Convolutional Neural Network: Learn And Apply

Sanket Doshi
9 min readMar 31, 2019

--

After the advancement in the neural network, everyone tried to implement it in the computer vision field. As we achieve great accuracy due to neural networks in computer vision fields there were also some disadvantages such as computing complexity.

Image recognition using CNN

As when using deep neural networks the model would require a large number of weights and huge matrix multiplications which requires more computation powers to tackle with this new type of algorithm was introduced. This algorithm is known as a Convolutional Neural Network or CNN. It was found that CNN is more efficient and faster than a regular deep neural network for problems related to computer vision.

Here, we’ll learn about CNN, it’s working and a standard architecture used. We’ll also implement CNN for hand-written digit recognition.

Introduction

A Convolutional Neural Network (ConvNets/CNN) are very similar to ordinary neural networks. They are made up of neurons with learnable weights and biases. All the tips and tricks learned or used for ordinary neural networks are also applicable to CNN’s.

The only difference between CNN and the ordinary neural network is that CNN assumes that input is an image. This vastly reduces the number of parameters to be tuned in a network.

Why ConvNets over normal neural networks?

Feeding image to normal neural networks

An image is nothing but a matrix of pixel values. So if an image is of size 40*40*1 we can flatten it and then feed it to the model. So, we would require 1600 neurons at an input layer. But not all the images are black and white some may be colored images. So each colored image has 3 layers each layer for corresponding to red, green and blue colors respectively. So, now to feed colored image with size 40*40*3 we need 4800 neurons at an input layer. This amount still seems manageable, but clearly, this fully-connected structure does not scale to larger images. Suppose, we have an image of size 1024*1024*3 so now we need approx. 3.1 million neurons in an input layer. So, you see as the size of an image increases the number of neurons required increases exponentially which makes the model computationally expensive and not feasible.

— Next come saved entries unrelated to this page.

(* ===== verification/EfBoot.v ===== *)
(** * The start of the store

    [ef_load_env] on a layout from which [m] is recovered ends with the store at
    rest and the variables [m]: blank sectors are formatted, a collection that was
    under way is completed, deletions that were begun are completed or undone. *)

From S2P Require Import Prelude CStr Storage EfEnv EfFlash EfLayout EfRead EfStore EfCache EfFind EfOps EfAlloc EfCreate EfMove EfLog EfTorn EfGc EfState EfCollect EfGather EfIdle EfSet EfUse EfApi.
Open Scope list_scope.

Lemma put_same_cache R : put_sec_cache (sector_cache_table R) R = R.
Proof. by destruct R. Qed.

Section Boot.
Context {C : Type} `{FlashDoc C} (junk_env : env_node_obj) (junk_sector : sector_meta_data).
Context (m : env_map) (J : Z) (HJ : 0 <= J).
Implicit Types (s : Ef C).

Abbreviation P := (fun _ : Z -> Z => True).

Lemma any_layout L : PL P L.
Proof using. by intros mu _. Qed.

Lemma any_mode : mode P m J 0 true false.
Proof using. by intros mu. Qed.

(** ** Headers *)

Section Headers.
Context (L : Sec * Sec) (j : bool) (st d : Z) (its : list item) (Hrc : recoverable_at L m J j st d its).

Definition fixed : Sec * Sec :=
  match sec L (negb j) with Blank => upd L (negb j) (Fmt SECTOR_STORE_EMPTY SECTOR_DIRTY_FALSE []) | _ => L end.

Lemma fixed_recoverable : recoverable_at fixed m J j st d its /\ sec fixed (negb j) <> Blank.
Proof using Hrc HJ.
  unfold fixed. pose proof Hrc as [X1 X2 X3 X4 X5 X6 X7 X8]. destruct (sec L (negb j)) as [|st' d' its'] eqn:Eo; [|by rewrite Eo].
  split; [|by rewrite sec_upd_eq]. destruct X4 as [Hd Hroom].
  assert (Ei : items L (negb j) = []) by (unfold items; by rewrite Eo). split; try done.
  - rewrite <- (negb_involutive j) at 2. rewrite sec_upd_ne, negb_involutive. done.
  - apply meaning_emptied; [by rewrite Ei | by rewrite Ei | by right | done].
  - rewrite sec_upd_eq. cbn [other_ok]. change (ilen []) with 0. change (weight []) with 0.
    split; [done|]. split; [done|]. split; [done|]. split; [by left|]. split; [done|]. split; [by right | lia].
Qed.

Definition checked (R0 : EfRam) (v : bool) (acc : Z) s : Prop :=
  store (if v then fixed else L) s /\ (exists t, ram s = put_sec_cache t R0) /\ 0 <= acc <= (if v then 1 else 0).

Lemma wpc_check_headers sector (Q : sector_meta_data * Z -> Ef C -> Prop) s :
  store L s -> (forall sector' acc s', checked (ram s) true acc s' -> Q (sector', acc) s') ->
  wpc P (sector_iterator junk_env sector SECTOR_STORE_UNUSED 0 (check_sec_hdr_cb) false) Q s.
Proof using Hrc.
  intros Hs HQ. set (R0 := ram s) in *. pose proof (rc_sec _ _ _ _ _ _ _ Hrc) as HS.
  assert (HSf : sec fixed j = Fmt st d its).
  { unfold fixed. destruct (sec L (negb j)); [|done]. rewrite <- (negb_involutive j) at 2. by rewrite sec_upd_ne, negb_involutive. }
  apply (wpc_sector_iterator P junk_env (checked R0 false) (checked R0 j) (checked R0 true) (fun _ _ _ => False)).
  - intros i acc s' Hi. assert (Hv : checked R0 (i && j) acc s') by (by destruct i). clear Hi.
    assert (Hpost : forall a2 s2, checked R0 (i || j) a2 s2 -> (if i then checked R0 true else checked R0 j) a2 s2) by (by destruct i).
    pose proof Hv as (Hs' & HR & Hacc). eexists. split; [exact Hs'|]. unfold sector_phase.
    change (SECTOR_STORE_UNUSED =? SECTOR_STORE_UNUSED) with true. cbn [orb].
    destruct (decide (i = j)) as [->|Hne].
    + assert (HSj : sec (if j && j then fixed else L) j = Fmt st d its) by (by destruct (j && j)). rewrite HSj.
      intros sector1 Hvw. apply wpc_ret. split; [done|]. unfold check_sec_hdr_cb. destruct Hvw as (-> & _).
      apply wpc_ret. cbn [sector_done]. split; [apply Hs'|]. apply Hpost. by destruct j.
    + assert (Ei : i = negb j) by (by destruct i, j). subst i. assert (Ev : negb j && j = false) by (by destruct j). rewrite Ev in *.
      assert (Eo : negb j || j = true) by (by destruct j). rewrite Eo in Hpost.
      destruct (sec L (negb j)) as [|st' d' its'] eqn:Eob.
      * split; [done|]. split; [done|]. intros sector1 (Hck & Ha & _). unfold check_sec_hdr_cb. rewrite Hck, Ha. cbn [negb].
        apply wpc_bind. apply (wpc_format P L (negb j)); [done | apply any_layout.. |].
        intros s2 t Hr2 Hs2. apply wpc_ret. cbn [sector_done]. split; [apply Hs2|]. apply Hpost. split.
        -- unfold fixed. by rewrite Eob.
        -- split; [rewrite Hr2; destruct HR as (t0 & ->); by exists t|].
           assert (E : acc = 0) by lia. subst acc. done.
      * intros sector1 Hvw. apply wpc_ret. split; [done|]. unfold check_sec_hdr_cb. destruct Hvw as (-> & _).
        apply wpc_ret. cbn [sector_done]. split; [apply Hs'|]. apply Hpost.
        split; [unfold fixed; by rewrite Eob|]. split; [done | lia].
  - intros sector1 acc s' Hv. by apply HQ.
  - done.
  - split; [done|]. split; [|done]. exists (sector_cache_table R0). symmetry. apply put_same_cache.
Qed.
End Headers.

(** ** A collection that was under way *)

(** The store when every sector has a header and no collection is under way. *)
Record restored (R0 : EfRam) (pure : bool) s : Prop := {
  rs_at : exists L i st d its, rest_at L m J i st d its /\ ordered its /\ store L s /\ env_cache_ok (cached_in L) (env_cache_table (ram s))
            /\ (pure = true -> clean its /\ pend its = []);
  rs_ram : tables R0 (ram s)
}.

Lemma rec_rest L j st d its :
  recoverable_at L m J j st d its -> sec L (negb j) <> Blank -> d <> SECTOR_DIRTY_GC -> rest_at L m J j st d its.
Proof using.
  intros [X1 X2 X3 X4 X5 X6 X7 X8] Hb Hd. destruct (sec L (negb j)) as [|st' d' its'] eqn:Eo; [done|].
  destruct X4 as (-> & Y2 & Y3 & Y4 & Y5 & [?|Y6] & Y7 & Y8); [done|].
  split; try done.
  - rewrite Eo, Y6. by rewrite (proj2 Y3 Y6).
  - rewrite Y6 in Y7. change (ilen []) with 0 in Y7. lia.
Qed.

Lemma rec_collect L j st its :
  recoverable_at L m J j st SECTOR_DIRTY_GC its -> sec L (negb j) <> Blank ->
  exists st' its', to_collect m J 0 true false j st SECTOR_DIRTY_GC its st' its' L /\ sec L (negb j) = Fmt st' SECTOR_DIRTY_FALSE its'.
Proof using.
  intros [X1 (X2 & X2' & X2'') X3 X4 X5 X6 X7 X8] Hb. destruct (sec L (negb j)) as [|st' d' its'] eqn:Eo; [done|].
  destruct X4 as (-> & Y2 & Y3 & Y4 & Y5 & Y6 & Y7 & Y8). exists st', its'. split; [|done].
  split; [by right|]. split; [done|].
  assert (E : upd L j (Fmt st SECTOR_DIRTY_GC its) = L) by (by rewrite <- X1, upd_same). rewrite E.
  assert (Hne : its <> []) by (intros ?%X2''; done).
  split; try done; [|lia]. split; [by intros ?%X2 | done].
Qed.

(** In the loop over the sectors nothing happens to a sector that is not being collected. *)
Lemma wpc_gc_pass sector (Q : bool * unit -> Ef C -> Prop) s :
  status_dirty sector <> SECTOR_DIRTY_GC -> Q (false, tt) s ->
  wpc P (check_and_recovery_gc_cb junk_env junk_sector sector tt) Q s.
Proof using.
  intros Hd HQ. unfold check_and_recovery_gc_cb. rewrite (proj2 (Z.eqb_neq _ _) Hd), andb_false_r. by apply wpc_ret.
Qed.

Lemma idle_restored R0 L i st d its s :
  idle_at L m J i st d its -> store L s -> env_cache_ok (cached_in L) (env_cache_table (ram s)) -> tables R0 (ram s) -> restored R0 false s.
Proof using.
  intros Hid Hs Hc HR. split; [|done]. exists L, i, st, d, its. split; [by apply idle_rest|].
  split; [by apply ordered_nil, Hid | done].
Qed.

Lemma tables_asked R0 R1 :
  gc_request R0 = false -> tables (put_gc_request false (put_gc_request true R0)) R1 -> tables R0 R1.
Proof using.
  intros Hgc (t & te & b & -> & Hb). exists t, te, b. split; [|exact Hb]. rewrite <- Hgc. by destruct R0.
Qed.

Lemma wpc_check_idle L j st d its sector (Q : sector_meta_data * unit -> Ef C -> Prop) s :
  recoverable_at L m J j st d its -> sec L (negb j) <> Blank -> store L s -> d <> SECTOR_DIRTY_GC ->
  (forall sector', Q (sector', tt) s) ->
  wpc P (sector_iterator junk_env sector SECTOR_STORE_UNUSED tt (check_and_recovery_gc_cb junk_env junk_sector) false) Q s.
Proof using.
  intros Hrc Hb Hs Hd HQ. pose proof (rec_rest _ _ _ _ _ Hrc Hb Hd) as [HS HO _ _ _ _ _ _ _].
  apply (wpc_sector_iterator P junk_env (fun _ s' => s' = s) (fun _ s' => s' = s) (fun _ s' => s' = s) (fun _ _ _ => False)).
  - intros i [] s' Hi. assert (Es : s' = s) by (by destruct i). subst s'. exists L. split; [done|]. unfold sector_phase.
    assert (HSi : exists sti di itsi, sec L i = Fmt sti di itsi /\ di <> SECTOR_DIRTY_GC).
    { destruct (decide (i = j)) as [->|Hne]; [by exists st, d, its|]. replace i with (negb j) by (by destruct i, j). by eexists _, _, _. }
    destruct HSi as (sti & di & itsi & -> & Hdi). change (SECTOR_STORE_UNUSED =? SECTOR_STORE_UNUSED) with true. cbn [orb].
    intros sector1 Hv. apply wpc_ret. split; [done|]. apply wpc_gc_pass; [by destruct Hv as (_ & _ & -> & _)|].
    split; [apply Hs | by destruct i].
  - intros sector1 [] s' ->. apply HQ.
  - done.
  - done.
Qed.

Lemma wpc_check_marked L j st its sector (Q : sector_meta_data * unit -> Ef C -> Prop) s :
  recoverable_at L m J j st SECTOR_DIRTY_GC its -> sec L (negb j) <> Blank -> store L s ->
  env_cache_ok (cached_in L) (env_cache_table (ram s)) -> gc_request (ram s) = false -> in_recovery_check (ram s) = true ->
  (forall sector' s', collected m J false (ram s) j s' -> Q (sector', tt) s') ->
  wpc P (sector_iterator junk_env sector SECTOR_STORE_UNUSED tt (check_and_recovery_gc_cb junk_env junk_sector) false) Q s.
Proof using HJ.
  intros Hrc Hb Hs Hc Hgc Hrec HQ. pose proof (rc_sec _ _ _ _ _ _ _ Hrc) as HS.
  destruct (rec_collect _ _ _ _ Hrc Hb) as (st' & its' & Hto & HO). set (R0 := ram s) in *.
  apply (wpc_sector_iterator P junk_env (fun _ s' => s' = s) (fun _ s' => if j then s' = s else collected m J false R0 j s')
           (fun _ s' => collected m J false R0 j s') (fun _ _ _ => False)).
  - intros i [] s' Hi. assert (Hcases : (i = j /\ s' = s) \/ (i = negb j /\ if j then s' = s else collected m J false R0 j s'))
      by (destruct i, j; auto).
    destruct Hcases as [[-> ->]|[-> Hi']].
    + exists L. split; [done|]. unfold sector_phase. rewrite HS. change (SECTOR_STORE_UNUSED =? SECTOR_STORE_UNUSED) with true. cbn [orb].
      intros sector1 (V1 & V2 & V3 & V4 & V5). apply wpc_ret. split; [by repeat split|]. unfold check_and_recovery_gc_cb.
      rewrite V1, V3. change (SECTOR_DIRTY_GC =? SECTOR_DIRTY_GC) with true. cbn [andb]. apply wpc_bind, wpc_put, wpc_bind.
      apply (wpc_gc_collect P junk_env junk_sector m J 0 true false any_mode HJ (Z.le_refl 0) (put_gc_request true R0) j st SECTOR_DIRTY_GC its st' its' L);
        try done; [by apply store_ram | apply tables_refl |].
      intros s2 Hcd. apply wpc_ret. assert (Hcd' : collected m J false R0 j s2) by (split; [apply Hcd | apply tables_asked; [done | apply Hcd]]).
      cbn [sector_done]. pose proof Hcd' as [(sti2 & t2 & L2 & _ & Hs2 & _) _]. split; [apply Hs2 | by destruct j].
    + assert (Hpass : forall L2 sti2 t2, store L2 s' -> sec L2 (negb j) = Fmt sti2 SECTOR_DIRTY_FALSE t2 ->
                exists L0, store L0 s' /\ sector_phase P junk_env (fun _ s' => if j then s' = s else collected m J false R0 j s')
                  (fun _ s' => collected m J false R0 j s') (fun _ _ _ => False) SECTOR_STORE_UNUSED (check_and_recovery_gc_cb junk_env junk_sector) false (negb j) L0 tt s').
      { intros L2 sti2 t2 Hs2 HS2. exists L2. split; [done|]. unfold sector_phase. rewrite HS2.
        change (SECTOR_STORE_UNUSED =? SECTOR_STORE_UNUSED) with true. cbn [orb].
        intros sector1 Hv. apply wpc_ret. split; [done|]. apply wpc_gc_pass; [by destruct Hv as (_ & _ & -> & _)|]. cbn [sector_done].
        split; [apply Hs2 | by destruct j]. }
      destruct j; cbn [negb] in *.
      * subst s'. by apply (Hpass L st' its').
      * pose proof Hi' as [(sti2 & t2 & L2 & Hid & Hs2 & _) _]. by apply (Hpass L2 sti2 t2); [|apply Hid].
  - intros sector1 [] s' Hcd. by apply HQ.
  - done.
  - done.
Qed.

Lemma wpc_check_gc pure L j st d its sector (Q : sector_meta_data * unit -> Ef C -> Prop) s :
  recoverable_at L m J j st d its -> sec L (negb j) <> Blank -> store L s ->
  env_cache_ok (cached_in L) (env_cache_table (ram s)) -> gc_request (ram s) = false -> in_recovery_check (ram s) = true ->
  (pure = true -> d <> SECTOR_DIRTY_GC /\ clean its /\ pend its = []) ->
  (forall sector' s', restored (ram s) pure s' -> Q (sector', tt) s') ->
  wpc P (sector_iterator junk_env sector SECTOR_STORE_UNUSED tt (check_and_recovery_gc_cb junk_env junk_sector) false) Q s.
Proof using HJ.
  intros Hrc Hb Hs Hc Hgc Hrec Hpure HQ. destruct (decide (d = SECTOR_DIRTY_GC)) as [->|Hd].
  - apply (wpc_check_marked L j st its); try done. intros sector' s' [(sti & t & L' & Hid & Hs' & Hc' & _) HR].
    apply HQ. assert (E : pure = false) by (destruct pure; [by destruct Hpure|done]). rewrite E. by eapply idle_restored.
  - apply (wpc_check_idle L j st d its); try done. intros sector'. apply HQ. split; [|apply tables_refl].
    exists L, j, st, d, its. split; [by apply rec_rest|]. split; [by apply Hrc|]. split; [done|]. split; [done|]. intros E. by apply Hpure.
Qed.
End Boot.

Comparatively, in CNN we assume the input is an image hence we can use this information such that we can make our model computationally inexpensive and faster.

Working of CNN

As we can see that input image is of size 10*10*1 and the kernel size is 3*3*1 and the output is 8*8*1 image. So in CNN rather than computing each pixel separately, we process on the group of pixels. And this group is defined by the kernel size. CNN only tunes the values of the kernel and hence only 9 variables are required to be tuned which is much lower than in normal neural network. Now, if the image is of dimension 10*10*3 then kernel size will also be equal to 3*3*3 and hence we would require 27 parameters to tune which is still very less. Here, the output image would be still of size 8*8*1.

Clearly, CNN is a favorable choice over the normal neural networks when processing is required on images.

Architecture Overview

Similar to traditional neural networks convolutional neural networks is also a sequence of layers. Each layer transforms an input image to an output image with some differentiable function that may or may not have parameters.

The ConvNet architecture consists of three types of layers: Convolutional Layer, Pooling Layer, and Fully-Connected Layer.

Simple architecture

A simple ConvNet architecture could have the architecture[INPUT-CONV-RELU-POOL-FC]. In more detail:

  1. INPUT layer would hold the input image as a 3-D array of pixel values.
  2. CONV layer will compute the dot product between the kernel and sub-array of an input image same size as a kernel. Then it’ll sum all the values resulted from the dot product and this will be the single pixel value of an output image. This process is repeated until the whole input image is covered and for all the kernels.
  3. RELU layer will apply an activation function max(0,x) on all the pixel values of an output image.
  4. POOL layer will perform downsampling along the width and height of an image resulting in reducing the dimension of an image.
  5. FC (Fully-Connected) layer will compute the class score for each of the classification category.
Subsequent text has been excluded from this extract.